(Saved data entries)

= = = = =

(* ===== verification/UploadDemo.v ===== *)
(** * A grant, uploaded

    Manage hands over a grant for one store path of the cache of [CacheDemo]; the
    configuration and a pass run, and the theorems on uploads are applied. *)

From stdpp Require Import sorting base gmap list strings relations.
From Stdlib Require Import Ascii ZArith Lia.
From S2P Require Import Prelude Async RustStr RustText Json DbText Assets NixBase32 NarInfo CacheEgress CacheDemo UploadGrant Upload UploadProofs.

#[local] Open Scope Z_scope.
#[local] Open Scope nest_scope.

#[local] Existing Instance demo_ed25519.

Definition demo_scope : string := "o-" +:+ srepeat 32 "0".
Definition demo_url : UploadUrl := {|
  uu_scheme := "https"; uu_host := Some "c.example"; uu_port := None; uu_path := "/o/dev/" +:+ demo_scope;
  uu_username := ""; uu_password := None; uu_query := None; uu_fragment := None |}.
Definition demo_document : string := "tug1.P.M".
Definition demo_path : GrantPath := {|
  gp_store_path := store_path "b"; gp_nar_url := "nar/" +:+ nar_name "b"; gp_compression := "zstd";
  gp_file_hash := zero_hash; gp_file_size := 3; gp_nar_hash := zero_hash; gp_nar_size := 5;
  gp_references := [] |}.
Definition demo_grant : GrantPayload := {|
  gr_schema := GRANT_SCHEMA; gr_issuer := "dev"; gr_scope := demo_scope; gr_expires := 100;
  gr_manifest_id := None; gr_paths := [demo_path]; gr_files := [] |}.
Definition demo_upload : ManagedUpload := {|
  mu_url := "u"; mu_token := "t"; mu_expires_at := 100000000000;
  mu_grants := [{| mg_grant := demo_document; mg_grant_id := None |}] |}.
Definition demo_credentials : Credentials :=
  {| cd_url := "u"; cd_token := "t"; cd_expires_at := 100000000000 |}.

(** The states the grant goes through. *)
#[local] Instance grant_state_eq_dec : EqDecision GrantState.
Proof. solve_decision. Defined.
Definition pending_state : GrantState := new_state ("dev/" +:+ demo_scope) None 100 "T".
Definition uploading : GrantState := with_state "uploading" pending_state.
Definition sent_state : GrantState :=
  with_uploaded 0 (3 + len (narinfo_text "b" "")) (with_registered uploading).
Definition demo_states : list GrantState :=
  [pending_state; uploading; with_registered uploading; sent_state; with_outcome "uploaded" "" 0 0 sent_state].

#[local] Instance upload_deps : UploadDeps := {|
  parse_url := λ _, Some demo_url;
  base64url_decode := Some;
  grant_from_slice := λ _, Some demo_grant;
  sha256_of := demo_sha256;
  managed_from_value := λ _, Some demo_upload;
  state_to_value := λ s, match list_find (λ x, s = x) demo_states with
                         | Some (n, _) => Num (PosInt (Z.of_nat n)) | None => Null end;
  state_from_value := λ v, match v with Num (PosInt z) => demo_states !! Z.to_nat z | _ => None end;
  credentials_to_string := λ c, if bool_decide (c = demo_credentials) then "c" else "";
  credentials_from_string := λ s, if bool_decide (s = "c") then Some demo_credentials else None;
|}.

#[local] Instance upload_codec : EgressCodec := {|
  envelope_to_vec := λ schema _ v,
    match v with
    | Num (PosInt z) => if bool_decide (schema = STATE_SCHEMA) then "x" +:+ srepeat (Z.to_nat z) "x" else ""
    | _ => ""
    end;
  envelope_from_slice := λ s, if is_empty s then None else Some (STATE_SCHEMA, 1, Num (PosInt (len s - 1)));
  datetime_to_string := λ _, "";
  datetime_from_str := λ _, None;
  rfc3339_secs := λ _, "T";
|}.

Lemma len_srepeat n : len (srepeat n "x") = Z.of_nat n.
Proof.
  induction n as [|n IH]; [done|]. simpl srepeat. rewrite len_app, IH.
  change (len "x") with 1. lia.
Qed.

Lemma str_to_empty n : str_to n "" = "".
Proof. by destruct n. Qed.

#[local] Instance upload_laws : UploadLaws upload_deps upload_codec.
Proof.
  split.
  - intros c c'. cbn [credentials_to_string credentials_from_string upload_deps].
    destruct (decide (c = demo_credentials)) as [->|Hne].
    + destruct (bool_decide (str_to _ _ = "c")); congruence.
    + rewrite (bool_decide_false (c = _)) by done. rewrite str_to_empty. discriminate.
  - intros s s'. cbn [state_to_value state_from_value upload_deps].
    destruct (list_find (λ x, s = x) demo_states) as [[n x]|] eqn:E; [|discriminate].
    apply list_find_Some in E as (Hn & -> & _). rewrite Nat2Z.id, Hn. congruence.
  - intros schema s x. cbn [state_to_value envelope_to_vec envelope_from_slice upload_deps upload_codec].
    destruct (list_find (λ x, s = x) demo_states) as [[n y]|]; [|discriminate].
    case_bool_decide as Hs; [|discriminate]. rewrite Nat2Z.id.
    assert (is_empty ("x" +:+ srepeat n "x") = false) as -> by (apply bool_decide_eq_false; discriminate).
    rewrite len_app, len_srepeat. change (len "x") with 1. intros [= <-]. subst schema. unfold VERSION.
    by replace (1 + Z.of_nat n - 1) with (Z.of_nat n) by lia.
  - intros v s index. cbn [state_from_value upload_deps]. destruct v as [| |[z| |]| | |]; try discriminate.
    intros Hs%list_elem_of_lookup_2. revert Hs. unfold demo_states. rewrite !elem_of_cons, elem_of_nil.
    intros [->|[->|[->|[->|[->|[]]]]]]; cbn; rewrite dom_empty_L; intros Hx; set_solver by lia.
Qed.

(** Every write succeeds and every request is answered 201. *)
Definition demo_input (_ : nat) : UploadInput := {|
  ui_now := 5000000000; ui_write := λ _, Written; ui_remove_fails := λ _, false; ui_answer := Status 201;
  ui_files := demo_files; ui_sources := ∅; ui_check_fails := false; ui_client_fails := false |}.

Definition handed_demo (text : string) : Prop := text = demo_document.
Definition trusted_demo (c : Credentials) : Prop := c = demo_credentials.
Definition empty_world : UploadWorld := {| uw_dir := ∅; uw_credentials := None; uw_sent := [] |}.
Definition applied : UploadWorld := (run demo_input 0 (apply_with (Some (Bool true)) false) empty_world).1.2.
Definition after_pass : UploadWorld := (run demo_input 0 uploader applied).1.2.

Lemma empty_inv : upload_inv handed_demo trusted_demo empty_world.
Proof.
  split_and!; [intros id c H|intros id s index H|intros c H|done].
  - exfalso. revert H. cbn [uw_dir empty_world]. by rewrite lookup_empty.
  - exfalso. revert H. unfold read_state, read, read_bytes, record_path.
    destruct (valid_name _); [|done]. simpl. by rewrite lookup_empty.
  - done.
Qed.

Lemma demo_run : ∃ ts, rtc (pstep (upload_entry handed_demo trusted_demo)) ([], empty_world) (ts, after_pass).
Proof.
  destruct (run_arrived (upload_entry handed_demo trusted_demo) [] (apply_with (Some (Bool true)) false)
    demo_input 0 empty_world) as [ts1 H1].
  { constructor. intros value m _ [= <-]. split; [by repeat constructor|done]. }
  destruct (run_arrived (upload_entry handed_demo trusted_demo) ts1 uploader demo_input 0 applied) as [ts2 H2];
    [constructor|]. exists ts2. by etrans.
Qed.

Lemma only_granted_items_are_sent_witness :
  length (uw_sent after_pass) = 4%nat ∧ trace_ok handed_demo trusted_demo (uw_sent after_pass).
Proof.
  split; [vm_compute; reflexivity|]. destruct demo_run as [ts Hts].
  exact (only_granted_items_are_sent handed_demo trusted_demo empty_world ts after_pass empty_inv Hts).
Defined.

Definition final_grants : list HeldGrant := held_grants (uw_dir after_pass).

Lemma recorded_uploads_happened_witness :
  ∃ h, h ∈ final_grants ∧ gs_state (hg_state h) = "uploaded" ∧
    recorded handed_demo trusted_demo (uw_sent after_pass) (hg_id h) 0.
Proof.
  assert (gs_state ∘ hg_state <$> final_grants = ["uploaded"]) as Hs by (vm_compute; reflexivity).
  assert ((λ h, bool_decide (0 ∈ gs_uploaded (hg_state h))) <$> final_grants = [true]) as Hu
    by (vm_compute; reflexivity).
  destruct demo_run as [ts Hts].
  pose proof (λ h, recorded_uploads_happened handed_demo trusted_demo empty_world ts after_pass h 0 empty_inv Hts) as H.
  fold final_grants in H. destruct final_grants as [|h l]; [discriminate Hs|].
  injection Hs as Hs _. injection Hu as Hu _. exists h. split; [left|]. split; [exact Hs|].
  apply H; [left|]. by apply bool_decide_eq_true in Hu.
Defined.

Lemma upload_report_adds_up_witness :
  ∃ r, r ∈ report (uw_dir after_pass) ∧ ur_paths_uploaded r = 1%nat ∧ (ur_paths_uploaded r ≤ ur_paths_total r)%nat.
Proof.
  assert (ur_paths_uploaded <$> report (uw_dir after_pass) = [1%nat]) as Hr by (vm_compute; reflexivity).
  pose proof (upload_report_adds_up (uw_dir after_pass)) as H.
  destruct (report (uw_dir after_pass)) as [|r l]; [discriminate Hr|]. injection Hr as Hr _.
  exists r. split; [left|]. split; [exact Hr|]. apply (H r). left.
Defined.

(** The document of the grant is lost: the grant is neither held nor reported,
    although its state is there and says what was uploaded. *)
Lemma damaged_grant_is_dropped :
  let d := delete (grant_file (srepeat 32 "0")) (uw_dir after_pass) in
  bool_decide (is_Some (read_state d (srepeat 32 "0"))) = true ∧ report d = [].
Proof. vm_compute. done. Qed.
Lemma window_is_weekly_witness :
  validate_schedule saturday = Ok tt ∧ includes saturday 45 = Ok true ∧ covers saturday (23, 30) 45.
Proof.
  assert (validate_schedule saturday = Ok tt) as Hv by (vm_compute; reflexivity).
  split; [exact Hv|]. split; [vm_compute; reflexivity|].
  assert (Forall (λ day, 0 ≤ day) (sch_weekdays saturday)) as Hdays
    by (constructor; [lia|constructor]).
  destruct (@window_is_weekly clock zones demo_clock_laws saturday 45 Hv Hdays)
    as (tz & start & b & _ & Hs & Hi & Hb).
  change (Some (23, 30) = Some start) in Hs. injection Hs as <-.
  assert (b = true) as -> by (vm_compute in Hi; congruence).
  exact (proj1 Hb eq_refl).
Defined.
End WindowDemo.
(* ===== verification/WakeOnLan.v ===== *)
(** * Wake-on-LAN

    [src/wake_on_lan.rs]: Tiaris asks for machines to be woken; each request is
    broadcast once, its outcome kept as a receipt until Tiaris acknowledges it.
    The network and the database may refuse at any point. *)

From stdpp Require Import sorting base gmap list strings.
From Stdlib Require Import Ascii ZArith Lia.
From S2P Require Import Prelude RustStr DbText Boot BootProofs.

#[local] Open Scope Z_scope.

Definition MAX_REQUESTS : nat := 100.
Definition MAX_REPORTS : nat := 500.
Definition MAGIC_PACKET_PORTS : list Z := [9; 7].

Record ManagedWakeRequest := { wr_request_id : string; wr_mac : string }.

(** A row of [wake_on_lan_receipts]; its key is the request. *)
Record Receipt := {
  rc_mac : string;
  rc_state : string;
  rc_error_code : string;
  rc_created_at : string;
  rc_updated_at : string;
}.

(** The receipts and every datagram that was sent, with its port. *)
Record WakeWorld := {
  receipts : gmap string Receipt;
  datagrams : list (list Z * Z);
}.

(** ** The packet *)

Definition hex_value (a : ascii) : option Z :=
  if is_digit a then Some (byte a - 48)
  else if in_range 97 102 (byte a) then Some (byte a - 87)
  else if in_range 65 70 (byte a) then Some (byte a - 55)
  else None.

(** [u8::from_str_radix(_, 16)]: an optional sign and at least one digit. *)
Fixpoint hex_digits (acc : Z) (l : list ascii) : option Z :=
  match l with
  | [] => Some acc
  | a :: l =>
      d ← hex_value a;
      let acc := acc * 16 + d in
      if 255 <? acc then None else hex_digits acc l
  end.
Definition u8_from_hex (value : string) : option Z :=
  match bytes value with
  | [] => None
  | a :: l => if Ascii.eqb a "+" then match l with [] => None | _ => hex_digits 0 l end
              else hex_digits 0 (a :: l)
  end.

(** [collect::<Option<Vec<_>>>]. *)
Fixpoint all_some {A} (l : list (option A)) : option (list A) :=
  match l with
  | [] => Some []
  | o :: l => x ← o; rest ← all_some l; Some (x :: rest)
  end.

Definition magic_packet (mac : string) : option (list Z) :=
  match normalize_mac mac with
  | Err _ => None
  | Ok normalized =>
      octets ← all_some (u8_from_hex <$> split ":" normalized);
      if negb (Nat.eqb (length octets) 6) then None
      else Some (replicate 6 255 ++ concat (replicate 16 octets))
  end.

(** ** Sending *)

(** What one request meets: the socket, each of its datagrams, the two
    statements and the clock. *)
Record WakeInput := {
  wi_socket : bool;
  wi_send : nat → bool;
  wi_read : bool;
  wi_write : bool;
  wi_now : string;
}.

(** Datagrams until the first that fails. *)
Fixpoint send_all (send : nat → bool) (n : nat) (packet : list Z) (ports : list Z)
    : bool * list (list Z * Z) :=
  match ports with
  | [] => (true, [])
  | port :: ports =>
      if send n then let '(ok, out) := send_all send (S n) packet ports in (ok, (packet, port) :: out)
      else (false, [])
  end.

Definition send_magic_packet (i : WakeInput) (mac : string) : bool * list (list Z * Z) :=
  match magic_packet mac with
  | None => (false, [])
  | Some packet =>
      if wi_socket i
      then send_all (wi_send i) 0 packet (concat (replicate 3 MAGIC_PACKET_PORTS))
      else (false, [])
  end.

Definition receipt_of (i : WakeInput) (mac : string) : Receipt * list (list Z * Z) :=
  let row m s e := {| rc_mac := m; rc_state := s; rc_error_code := e;
                      rc_created_at := wi_now i; rc_updated_at := wi_now i |} in
  match normalize_mac mac with
  | Ok m =>
      let '(ok, out) := send_magic_packet i m in
      (if ok then row m "sent" "" else row m "failed" "broadcast_unavailable", out)
  | Err _ => (row (to_ascii_lowercase (trim mac)) "failed" "invalid_mac", [])
  end.

(** [trim], and between 1 and 64 bytes. *)
Definition usable_id (id : string) : bool := negb (is_empty id || (64 <? len id)).

(** The loop of [apply_requests]; [ON CONFLICT DO NOTHING] cannot apply after the
    test, as requests are applied one at a time. *)
Fixpoint apply_loop (requests : list ManagedWakeRequest) (inputs : nat → WakeInput) (n : nat)
    (w : WakeWorld) : AppResult unit * WakeWorld :=
  match requests with
  | [] => (Ok tt, w)
  | request :: requests =>
      let id := trim (wr_request_id request) in
      let i := inputs n in
      if negb (usable_id id) then apply_loop requests inputs (S n) w else
      if negb (wi_read i) then (Err Sqlx, w) else
      if bool_decide (is_Some (receipts w !! id)) then apply_loop requests inputs (S n) w else
      let '(row, out) := receipt_of i (wr_mac request) in
      let sent := {| receipts := receipts w; datagrams := datagrams w ++ out |} in
      if negb (wi_write i) then (Err Sqlx, sent) else
      apply_loop requests inputs (S n)
        {| receipts := <[id := row]> (receipts w); datagrams := datagrams sent |}
  end.

Definition apply_requests (requests : list ManagedWakeRequest) (inputs : nat → WakeInput)
    (w : WakeWorld) : AppResult unit * WakeWorld :=
  apply_loop (take MAX_REQUESTS requests) inputs 0 w.

(** ** Reporting *)

(** [ORDER BY updated_at, request_id]. *)
Definition receipt_le (x y : string * Receipt) : Prop :=
  String.le (rc_updated_at x.2) (rc_updated_at y.2) ∧
  (rc_updated_at x.2 = rc_updated_at y.2 → String.le x.1 y.1).
#[global] Instance receipt_le_dec : RelDecision receipt_le.
Proof. unfold receipt_le. intros x y. apply _. Defined.

Definition wake_report (w : WakeWorld) : list (string * string * string * string) :=
  (λ x, (x.1, rc_mac x.2, rc_state x.2, rc_error_code x.2)) <$>
    take MAX_REPORTS (merge_sort receipt_le (map_to_list (receipts w))).

Definition acknowledge (request_ids : list string) (w : WakeWorld) : WakeWorld :=
  {| receipts := foldl (λ m id, delete id m) (receipts w) (take MAX_REPORTS request_ids);
     datagrams := datagrams w |}.

(** ** What is proved *)

(** How an octet is written in a canonical address. *)
Definition hex_char (v : Z) : ascii := char_of (if v <? 10 then v + 48 else v + 87).
Definition hex_octet (o : Z) : string := String (hex_char (o / 16)) (String (hex_char (o mod 16)) "").

Lemma hex_value_lower a :
  is_lower_hex a = true →
  Ascii.eqb a "+" = false ∧ ∃ v, hex_value a = Some v ∧ 0 ≤ v < 16 ∧ hex_char v = a.
Proof.
  destruct a as [[] [] [] [] [] [] [] []]; vm_compute; try discriminate; intros _;
    (split; [reflexivity|eexists; split; [reflexivity|split; [split; [discriminate|reflexivity]|reflexivity]]]).
Qed.

Lemma u8_from_hex_pair a b :
  is_lower_hex a = true → is_lower_hex b = true →
  ∃ o, u8_from_hex (String a (String b "")) = Some o ∧ 0 ≤ o < 256 ∧
       hex_octet o = String a (String b "").
Proof.
  intros Ha Hb. apply hex_value_lower in Ha as (Hplus & x & Hx & Hx16 & Hcx).
  apply hex_value_lower in Hb as (_ & y & Hy & Hy16 & Hcy).
  unfold u8_from_hex. cbn [bytes]. rewrite Hplus. cbn [hex_digits]. rewrite Hx. cbn.
  rewrite Hy. cbn. rewrite (proj2 (Z.ltb_ge 255 _)) by lia. rewrite (proj2 (Z.ltb_ge 255 _)) by lia.
  exists (x * 16 + y). split; [done|]. split; [lia|]. unfold hex_octet.
  assert ((x * 16 + y) / 16 = x) as -> by (rewrite Z.div_add_l, Z.div_small; lia).
  assert ((x * 16 + y) mod 16 = y) as -> by (rewrite Z.add_comm, Z_mod_plus_full, Z.mod_small; lia).
  by rewrite Hcx, Hcy.
Qed.

Lemma octets_of_pairs l :
  Forall (λ a, is_lower_hex a = true) l → Nat.even (length l) = true →
  ∃ os, all_some (u8_from_hex <$> pairs l) = Some os ∧ Forall (λ o, 0 ≤ o < 256) os ∧
        hex_octet <$> os = pairs l ∧ (2 * length os = length l)%nat.
Proof.
  revert l. fix IH 1. intros [|a [|b l]] Hl Heven; [by exists []|done|].
  apply Forall_cons in Hl as [Ha Hl]. apply Forall_cons in Hl as [Hb Hl].
  destruct (IH l Hl Heven) as (os & Hos & Hr & Ho & Hlen).
  destruct (u8_from_hex_pair a b Ha Hb) as (o & Hu & Hur & Huo).
  exists (o :: os). cbn [pairs]. rewrite fmap_cons. cbn [all_some]. rewrite Hu. simpl. rewrite Hos. simpl.
  split_and!; [done|by constructor|by rewrite Huo; f_equal|lia].
Qed.

(** The packet for an address is the one the hardware expects: six bytes 255 and
    then the address sixteen times, where the address is the one whose canonical
    text was asked for; there is a packet exactly for the addresses that can be
    normalized. *)
Theorem magic_packet_wakes_the_address mac :
  match normalize_mac mac with
  | Ok m => ∃ octets, magic_packet mac = Some (replicate 6 255 ++ concat (replicate 16 octets)) ∧
              length octets = 6%nat ∧ Forall (λ o, 0 ≤ o < 256) octets ∧
              m = join ":" (hex_octet <$> octets)
  | Err _ => magic_packet mac = None
  end.
Proof.
  pose proof (normalize_mac_spec mac) as Hspec. unfold magic_packet.
  destruct (normalize_mac mac) as [m|e]; [|done]. destruct Hspec as [(l & Hlen & Hhex & ->) _].
  destruct (octets_of_pairs l Hhex) as (os & Hos & Hr & Ho & Hlo); [by rewrite Hlen|].
  assert (split ":" (join ":" (pairs l)) = pairs l) as ->.
  { apply split_join; [by destruct l as [|a [|b l]]|].
    apply pairs_bytes. apply (Forall_impl _ _ _ Hhex). intros a Ha.
    destruct a as [[] [] [] [] [] [] [] []]; vm_compute in Ha |- *; congruence. }
  rewrite Hos. simpl. assert (length os = 6%nat) as Hn by lia. rewrite Hn. simpl.
  exists os. split_and!; [done|done|done|by rewrite Ho].
Qed.

Lemma send_all_length send packet ports n :
  (length (send_all send n packet ports).2 ≤ length ports)%nat.
Proof.
  revert n. induction ports as [|port ports IH]; intros n; cbn [send_all]; [done|].
  destruct (send n); [|simpl; lia]. specialize (IH (S n)).
  destruct (send_all send (S n) packet ports) as [ok out]. simpl in *. lia.
Qed.

(** Every usable request of the list has a receipt, receipts are never replaced,
    and each new one accounts for at most six datagrams. *)
Lemma apply_loop_spec requests inputs n w w' :
  apply_loop requests inputs n w = (Ok tt, w') →
  receipts w ⊆ receipts w' ∧
  (∀ r, r ∈ requests → usable_id (trim (wr_request_id r)) = true →
     is_Some (receipts w' !! trim (wr_request_id r))) ∧
  ∃ out, datagrams w' = datagrams w ++ out ∧
    (length out + 6 * size (receipts w) ≤ 6 * size (receipts w'))%nat.
Proof.
  revert n w. induction requests as [|r requests IH]; intros n w; cbn [apply_loop].
  { intros [= <-]. split_and!; [done|by intros ? ?%not_elem_of_nil|]. exists []. by rewrite app_nil_r. }
  destruct (usable_id (trim (wr_request_id r))) eqn:Hu; simpl.
  2:{ intros H. destruct (IH _ _ H) as (H1 & H2 & H3). split_and!; [done| |done].
      intros q [->|Hq]%elem_of_cons; [congruence|by apply H2]. }
  destruct (wi_read (inputs n)); simpl; [|done].
  case_bool_decide as Hex.
  { intros H. destruct (IH _ _ H) as (H1 & H2 & H3). split_and!; [done| |done].
    intros q [->|Hq]%elem_of_cons; [|by apply H2]. intros _. destruct Hex as [x Hx].
    exists x. by eapply lookup_weaken. }
  apply eq_None_not_Some in Hex.
  destruct (receipt_of _ _) as [row out0] eqn:Hrow. destruct (wi_write (inputs n)); simpl; [|done].
  intros H. destruct (IH _ _ H) as (H1 & H2 & out & Hd & Hlen). simpl in *. split_and!.
  - etrans; [|exact H1]. by apply insert_subseteq.
  - intros q [->|Hq]%elem_of_cons; [|by apply H2]. intros _. exists row.
    eapply lookup_weaken; [|exact H1]. apply lookup_insert_eq.
  - exists (out0 ++ out). rewrite app_assoc. split; [done|]. rewrite map_size_insert_None in Hlen by done.
    rewrite length_app.
    assert (length out0 ≤ 6)%nat; [|lia]. unfold receipt_of in Hrow.
    destruct (normalize_mac _); [|by simplify_eq/=; lia].
    destruct (send_magic_packet _ _) as [ok sent] eqn:Hsend. injection Hrow as _ <-.
    unfold send_magic_packet in Hsend. destruct (magic_packet _); [|by simplify_eq/=; lia].
    destruct (wi_socket _); [|by simplify_eq/=; lia].
    pose proof (send_all_length (wi_send (inputs n)) l (concat (replicate 3 MAGIC_PACKET_PORTS)) 0) as Hall.
    rewrite Hsend in Hall. exact Hall.
Qed.

(** A request is broadcast once: when a list of requests has been applied, every
    usable request of it has a receipt, and applying it again sends nothing and
    changes nothing, however the network now answers. *)
Theorem wake_requests_are_sent_once requests inputs inputs' w w' w'' :
  apply_requests requests inputs w = (Ok tt, w') → apply_requests requests inputs' w' = (Ok tt, w'') →
  receipts w ⊆ receipts w' ∧
  (∀ r, r ∈ take MAX_REQUESTS requests → usable_id (trim (wr_request_id r)) = true →
     is_Some (receipts w' !! trim (wr_request_id r))) ∧ w'' = w'.
Proof.
  unfold apply_requests. intros H%apply_loop_spec H'. destruct H as (Hsub & Hall & _).
  split_and!; [done|done|]. revert Hall H'. generalize (take MAX_REQUESTS requests) as l, 0%nat as n.
  induction l as [|r l IH]; intros n Hall; cbn [apply_loop]; [by intros [= <-]|].
  destruct (usable_id (trim (wr_request_id r))) eqn:Hu; simpl; [|apply IH; intros; apply Hall; [by right|done]].
  destruct (wi_read (inputs' n)); simpl; [|done].
  rewrite bool_decide_true by (apply Hall; [left|done]). apply IH. intros; apply Hall; [by right|done].
Qed.

(** An acknowledged request is reported no more; the other receipts stay. *)
Theorem acknowledged_receipts_go ids w id :
  (length ids ≤ MAX_REPORTS)%nat →
  receipts (acknowledge ids w) !! id = if bool_decide (id ∈ ids) then None else receipts w !! id.
Proof.
  intros Hlen. unfold acknowledge. simpl. rewrite take_ge by done. clear Hlen.
  generalize (receipts w) as m. induction ids as [|i ids IH]; intros m; cbn [foldl].
  { rewrite bool_decide_false; [done|apply not_elem_of_nil]. }
  rewrite IH. destruct (decide (id = i)) as [->|Hne].
  - rewrite lookup_delete_eq, (bool_decide_true (i ∈ i :: ids)) by left. by case_bool_decide.
  - rewrite lookup_delete_ne by done. by rewrite (bool_decide_ext (id ∈ i :: ids) (id ∈ ids)) by set_solver.
Qed.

= = = = =

• WHAT THIS TASK INVOLVES: Restate exactly the records above from their first line through the line that holds "list strings relations.", please, including both and leaving out all others.

• SOLUTION FOR THIS TASK:
(* ===== verification/UploadDemo.v ===== *)
(** * A grant, uploaded

    Manage hands over a grant for one store path of the cache of [CacheDemo]; the
    configuration and a pass run, and the theorems on uploads are applied. *)

From stdpp Require Import sorting base gmap list strings relations.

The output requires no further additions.